Someone with Type 1 diabetes, also known as juvenile diabetes or insulin-dependent diabetes, has a pancreas that produces little or no insulin, a hormone needed to allow sugar (glucose) to enter cells to produce energy. With no insulin, sugar will build up in the blood (as it can’t enter the cells) and this is life threatening. Before 1922, when the first successful dose of insulin was given in Toronto, someone with Type 1 Diabetes would live one, maybe two years, though often dying within months of symptoms showing up. Some treatments pre-1922 included:
- a “nonirritating” milk-and-carb diet, for example, milk with rice and starchy, gummy foods “to thicken the blood and supply salts” or milk and barley water boiled with bread
- powders of fenugreek, lupin, and wormseed
- narcotics, such as opium
- foods that are “easy of digestion,” such as veal and mutton
- rancid animal food
- green vegetables
- a carb-free diet
Banting, Macleod, Best and Collip
Frederick Banting, born in Alliston, ON, attended the University of Toronto. After failing his first year in the General Arts program, he successfully petitioned to join the medical program in 1912. After serving in the First World War, Banting taught orthopedics and anthropology part-time at the University of Western Ontario and ran a private practice that wasn’t doing to well.
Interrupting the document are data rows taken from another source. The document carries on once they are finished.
(* ===== verification/Engine.v ===== *)
(** * The dependency engine

    Operations are pushed to the engine with the variables they read and the variables
    they change; the engine runs them on its worker threads as soon as no conflicting
    operation that was pushed before is left.  The model interleaves the pushing thread
    and the threads that run and complete operations, one locked section or one atomic
    decrement at a time.
    Sources: [ThreadedEngine] of src/src/engine/threaded_engine.h and
    src/src/engine/threaded_engine.cc, [Engine] of src/include/mxnet/engine.h and
    [NaiveEngine] of src/src/engine/naive_engine.cc.

    A program is the list of operations in the order in which they are pushed.  An
    operation is a function from the values of its variables to the new values of those
    it may change, and may throw; every push makes a temporary operator, as [PushAsync]
    does.  [PushToExecute], which belongs to the subclasses, may hold an operation back for
    any time: a dispatched operation starts at any later step.  [place_of] records where an
    operation is in the queue of a variable; the code does not have it and no step depends
    on it. *)

From Stdlib Require Import String.
From S2P Require Import Prelude EngineVar.
Local Open Scope Z_scope.

(** ** Operations and states *)
Record Opr (Val : Type) := {
  const_vars : list Z;
  mutable_vars : list Z;
  fn : list Val → list Val → list Val * bool;     (* new values of [mutable_vars]; whether it throws *)
  opr_wait : bool;                                (* pushed by [WaitForVar] *)
  deletes : bool                                  (* pushed by [DeleteVariable] *)
}.
Arguments const_vars {Val} _.
Arguments mutable_vars {Val} _.
Arguments fn {Val} _ _ _.
Arguments opr_wait {Val} _.
Arguments deletes {Val} _.

(** What a thread still has to do for an operation. *)
Inductive todo :=
  | AppendRead (v : Z) | AppendWrite (v : Z) | FinalDecr
  | Decr (o : nat) (v : Z) | CompleteRead (v : Z) | CompleteWrite (v : Z) | Finish.

Inductive phase (Val : Type) :=
  | NotPushed
  | Pushing (l : list todo)                        (* in [Push] *)
  | Waiting                                       (* for other operations *)
  | Ready                                         (* given to [PushToExecute] *)
  | Running (cs ms : list Val) (failed : bool)      (* in [fn]; values it sees, [opr_exception] *)
  | Completing (failed : bool) (l : list todo)      (* in [OnComplete] *)
  | Done.
Arguments NotPushed {Val}.
Arguments Pushing {Val} l.
Arguments Waiting {Val}.
Arguments Ready {Val}.
Arguments Running {Val} cs ms failed.
Arguments Completing {Val} failed l.
Arguments Done {Val}.

(** An operation in the queue of a variable: not there yet, waiting, released from the
    queue by a thread that has not yet told it, holding the variable, past it. *)
Inductive place := Fresh | Queued | Granted (by_ : nat) | Held | Released.

#[export] Instance place_eq_dec : EqDecision place.
Proof. solve_decision. Defined.

Record Engine (Val V : Type) := {
  next_ : nat;                                   (* operations pushed so far *)
  phase_of : nat → phase Val;
  wait_of : nat → Z;                              (* [OprBlock::wait] *)
  var_of : Z → option V;                          (* variables; none when deleted *)
  mem : Z → Val;                                  (* the arrays *)
  var_exception : Z → bool;
  pending_ : Z;
  place_of : nat → Z → place
}.
Arguments next_ {Val V} _.
Arguments phase_of {Val V} _ _.
Arguments wait_of {Val V} _ _.
Arguments var_of {Val V} _ _.
Arguments mem {Val V} _ _.
Arguments var_exception {Val V} _ _.
Arguments pending_ {Val V} _.
Arguments place_of {Val V} _ _ _.

Definition set {A B} `{EqDecision A} (f : A → B) (i : A) (x : B) : A → B := fun j => if decide (j = i) then x else f j.

Lemma set_eq {A B} `{EqDecision A} (f : A → B) i x : set f i x i = x.
Proof. unfold set. by rewrite decide_True. Qed.
Lemma set_ne {A B} `{EqDecision A} (f : A → B) i j x : j ≠ i → set f i x j = f j.
Proof. intros. unfold set. by rewrite decide_False. Qed.

(** [place_of] with the places of [os] in the queue of [v] set to [p]. *)
Definition move (f : nat → Z → place) (os : list nat) (v : Z) (p : place) : nat → Z → place :=
  fun i x => if decide (i ∈ os ∧ x = v) then p else f i x.

(** The arrays [vs] with the values [ys]. *)
Fixpoint write_vals {Val} (m : Z → Val) (vs : list Z) (ys : list Val) : Z → Val :=
  match vs, ys with
  | v :: vs, y :: ys => write_vals (set m v y) vs ys
  | _, _ => m
  end.

Section Model.
Context {Val V : Type} `{!VarQueue V}.
Context (P : list (Opr Val)).
Local Abbreviation Engine := (Engine Val V).

Definition set_phase (s : Engine) (i : nat) (p : phase Val) : Engine := {|
  next_ := next_ s; phase_of := set (phase_of s) i p; wait_of := wait_of s; var_of := var_of s; mem := mem s;
  var_exception := var_exception s; pending_ := pending_ s; place_of := place_of s |}.

Definition set_var (s : Engine) (v : Z) (x : option V) : Engine := {|
  next_ := next_ s; phase_of := phase_of s; wait_of := wait_of s; var_of := set (var_of s) v x; mem := mem s;
  var_exception := var_exception s; pending_ := pending_ s; place_of := place_of s |}.

Definition set_places (s : Engine) (os : list nat) (v : Z) (p : place) : Engine := {|
  next_ := next_ s; phase_of := phase_of s; wait_of := wait_of s; var_of := var_of s; mem := mem s;
  var_exception := var_exception s; pending_ := pending_ s; place_of := move (place_of s) os v p |}.

(** [OprBlock::decr_wait] *)
Definition decr_wait (s : Engine) (o : nat) : result (Engine * Z) :=
  let ret := wait_of s o - 1 in
  check (0 <=? ret) "Check failed: ret >= 0";;
  Ok ({| next_ := next_ s; phase_of := phase_of s; wait_of := set (wait_of s) o ret; var_of := var_of s; mem := mem s;
         var_exception := var_exception s; pending_ := pending_ s; place_of := place_of s |}, ret).

Definition get_var (s : Engine) (v : Z) : result V := of_option (Undefined "use of a deleted variable") (var_of s v).

(** ** [Push] *)
Definition is_pushing (p : phase Val) : bool := match p with Pushing _ => true | _ => false end.

(** A push begins; with [several] false there is one pushing thread. *)
Definition Push (several : bool) (s : Engine) : result Engine :=
  if negb several && match next_ s with S i => is_pushing (phase_of s i) | O => false end then Err (Blocked "the pushing thread is busy")
  else
    match P !! next_ s with
    | None => Err (Blocked "end of the program")
    | Some o =>
        let i := next_ s in
        let n := Z.of_nat (length (const_vars o) + length (mutable_vars o)) + 1 in
        Ok {| next_ := S i;
              phase_of := set (phase_of s) i (Pushing ((AppendRead <$> const_vars o) ++ (AppendWrite <$> mutable_vars o) ++ [FinalDecr]));
              wait_of := set (wait_of s) i n; var_of := var_of s; mem := mem s; var_exception := var_exception s;
              pending_ := pending_ s + 1; place_of := place_of s |}
    end.

(** One step of [Push]: [AppendReadDependency], [AppendWriteDependency], the last decrement. *)
Definition append (i : nat) (v : Z) (r : result (V * bool)) (l : list todo) (s : Engine) : result Engine :=
  x ← r;
  let s := set_phase (set_var (set_places s [i] v (if (x : V * bool).2 then Held else Queued)) v (Some x.1)) i (Pushing l) in
  if x.2 then d ← decr_wait s i; Ok d.1 else Ok s.

Definition push_step (i : nat) (t : todo) (l : list todo) (s : Engine) : result Engine :=
  match t with
  | AppendRead v => x ← get_var s v; append i v (vq_append_read i x) l s
  | AppendWrite v => x ← get_var s v; append i v (vq_append_write i x) l s
  | FinalDecr => d ← decr_wait s i; Ok (set_phase d.1 i (if (d : Engine * Z).2 =? 0 then Ready else Waiting))
  | _ => Err (Undefined "not a step of Push")
  end.

(** ** [ExecuteOprBlock] *)

(** [OnStart]: an exception of a variable is an exception of the operation. *)
Definition OnStart (o : Opr Val) (x : Z → bool) : bool := existsb x (const_vars o) || existsb x (mutable_vars o).

Definition start (i : nat) (o : Opr Val) (s : Engine) : Engine :=
  set_phase s i (Running (mem s <$> const_vars o) (mem s <$> mutable_vars o) (OnStart o (var_exception s))).

Definition completion (o : Opr Val) : list todo :=
  (CompleteRead <$> const_vars o) ++ (CompleteWrite <$> mutable_vars o) ++ [Finish].

(** [fn] is skipped when the operation carries an exception, unless it is a wait. *)
Definition execute (i : nat) (o : Opr Val) (cs ms : list Val) (failed : bool) (s : Engine) : Engine :=
  if failed && negb (opr_wait o) then set_phase s i (Completing true (completion o))
  else
    let '(out, threw) := fn o cs ms in
    set_phase
      {| next_ := next_ s; phase_of := phase_of s; wait_of := wait_of s;
         var_of := if deletes o then fun v => if bool_decide (v ∈ mutable_vars o) then vq_set_to_delete <$> var_of s v else var_of s v else var_of s;
         mem := write_vals (mem s) (mutable_vars o) out; var_exception := var_exception s; pending_ := pending_ s; place_of := place_of s |}
      i (Completing (failed || threw) (completion o)).

(** ** [OnComplete] *)
Definition complete_step (i : nat) (failed : bool) (t : todo) (l : list todo) (s : Engine) : result Engine :=
  match t with
  | CompleteRead v =>
      x ← get_var s v;
      r ← vq_complete_read x;
      let ts := option_list (r : V * option nat).2 in
      Ok (set_phase (set_var (set_places (set_places s [i] v Released) ts v (Granted i)) v (Some r.1)) i
            (Completing failed (((fun o => Decr o v) <$> ts) ++ l)))
  | CompleteWrite v =>
      x ← get_var s v;
      r ← vq_complete_write x;
      let '(x, to_delete, ts) := (r : V * bool * list nat) in
      let s := set_phase (set_var (set_places (set_places s [i] v Released) ts v (Granted i)) v (if to_delete then None else Some x)) i
                 (Completing failed (((fun o => Decr o v) <$> ts) ++ l)) in
      Ok {| next_ := next_ s; phase_of := phase_of s; wait_of := wait_of s; var_of := var_of s; mem := mem s;
            var_exception := if failed then set (var_exception s) v true else var_exception s; pending_ := pending_ s; place_of := place_of s |}
  | Decr o v =>
      d ← decr_wait s o;
      let s := set_places (set_phase d.1 i (Completing failed l)) [o] v Held in
      Ok (if (d : Engine * Z).2 =? 0 then set_phase s o Ready else s)
  | Finish =>
      let npending := pending_ s - 1 in
      check (0 <=? npending) "Check failed: npending >= 0";;
      Ok {| next_ := next_ s; phase_of := set (phase_of s) i Done; wait_of := wait_of s; var_of := var_of s; mem := mem s;
            var_exception := var_exception s; pending_ := npending; place_of := place_of s |}
  | _ => Err (Undefined "not a step of OnComplete")
  end.

(** One step of the thread that works on operation [i]. *)
Definition work (i : nat) (s : Engine) : result Engine :=
  match P !! i with
  | None => Err (Blocked "no such operation")
  | Some o =>
      match phase_of s i with
      | Pushing (t :: l) => push_step i t l s
      | Ready => Ok (start i o s)
      | Running cs ms failed => Ok (execute i o cs ms failed s)
      | Completing failed (t :: l) => complete_step i failed t l s
      | NotPushed | Waiting | Done => Err (Blocked "nothing to do")
      | Pushing [] | Completing _ [] => Err (Undefined "no such phase")
      end
  end.

(** A schedule says which thread moves. *)
Inductive choice := ChoosePush | Choose (i : nat).

Definition engine_step (several : bool) (s : Engine) (c : choice) : result Engine :=
  match c with ChoosePush => Push several s | Choose i => work i s end.

Definition engine_run (several : bool) : Engine → list choice → result Engine := foldM (engine_step several).

Definition engine_init (m : Z → Val) : Engine := {|
  next_ := 0; phase_of := fun _ => NotPushed; wait_of := fun _ => 0; var_of := fun _ => Some vq_new; mem := m;
  var_exception := fun _ => false; pending_ := 0; place_of := fun _ _ => Fresh |}.

Definition finished (s : Engine) : Prop := next_ s = length P ∧ ∀ i, (i < length P)%nat → phase_of s i = Done.

(** [WaitForAll] returns when [pending_] is 0. *)
Definition all_done (s : Engine) : bool := pending_ s =? 0.
End Model.

(** The operations that [WaitForVar] and [DeleteVariable] push. *)
Definition WaitForVar {Val} (var : Z) : Opr Val :=
  {| const_vars := [var]; mutable_vars := []; fn := fun _ _ => ([], false); opr_wait := true; deletes := false |}.
Definition DeleteVariable {Val} (delete_fn : Val → Val * bool) (var : Z) : Opr Val :=
  {| const_vars := []; mutable_vars := [var];
     fn := fun _ ms => match ms with [x] => ([(delete_fn x).1], (delete_fn x).2) | _ => (ms, false) end;
     opr_wait := false; deletes := true |}.

(** ** Reference: one operation after the other *)
Section Reference.
Context {Val : Type}.

(** The arrays and the exceptions of their variables after an operation. *)
Definition seq_step (o : Opr Val) (st : (Z → Val) * (Z → bool)) : (Z → Val) * (Z → bool) :=
  let '(m, x) := st in
  let failed := OnStart o x in
  if failed && negb (opr_wait o) then (m, fun v => bool_decide (v ∈ mutable_vars o) || x v)
  else
    let '(out, threw) := fn o (m <$> const_vars o) (m <$> mutable_vars o) in
    (write_vals m (mutable_vars o) out, if failed || threw then fun v => bool_decide (v ∈ mutable_vars o) || x v else x).

Fixpoint seq_run (P : list (Opr Val)) (n : nat) (m : Z → Val) : (Z → Val) * (Z → bool) :=
  match n with
  | O => (m, fun _ => false)
  | S n => match P !! n with Some o => seq_step o (seq_run P n m) | None => seq_run P n m end
  end.

(** [NaiveEngine::PushAsync] runs the function before it returns; an exception leaves it. *)
Definition naive_push (m : Z → Val) (o : Opr Val) : result (Z → Val) :=
  let '(out, threw) := fn o (m <$> const_vars o) (m <$> mutable_vars o) in
  if threw then Err (CheckFailed "exception of the operation") else Ok (write_vals m (mutable_vars o) out).

Definition naive_run (P : list (Opr Val)) (m : Z → Val) : result (Z → Val) := foldM naive_push m P.
End Reference.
In 1921, because he was to give a lecture on the pancreas, he began reading and that led him to research on the idea that the pancreas excreted a hormone that controlled the metabolism of blood sugar. This sparked Banting’s own research along with J. J. R. Macleod, Professor of Physiology at the University of Toronto, who provided experimental facilities and the assistance of one of his students, Charles Best. Biochemist James Collip purified the insulin so it was usable.
Only Banting and Macleod were given the 1923 Nobel Prize in Physiology or Medicine. Banting shared his portion of the award with Charles Best and Macleod shared his with Collip, who is often forgotten in the story of insulin.
Historica Canada’s latest Heritage Minute celebrates the success of this group of 4 men and tells the true story of the first person to receive purified insulin- Leonard Thompson, a 14-year-old boy with diabetes, who lay dying at the Toronto General Hospital.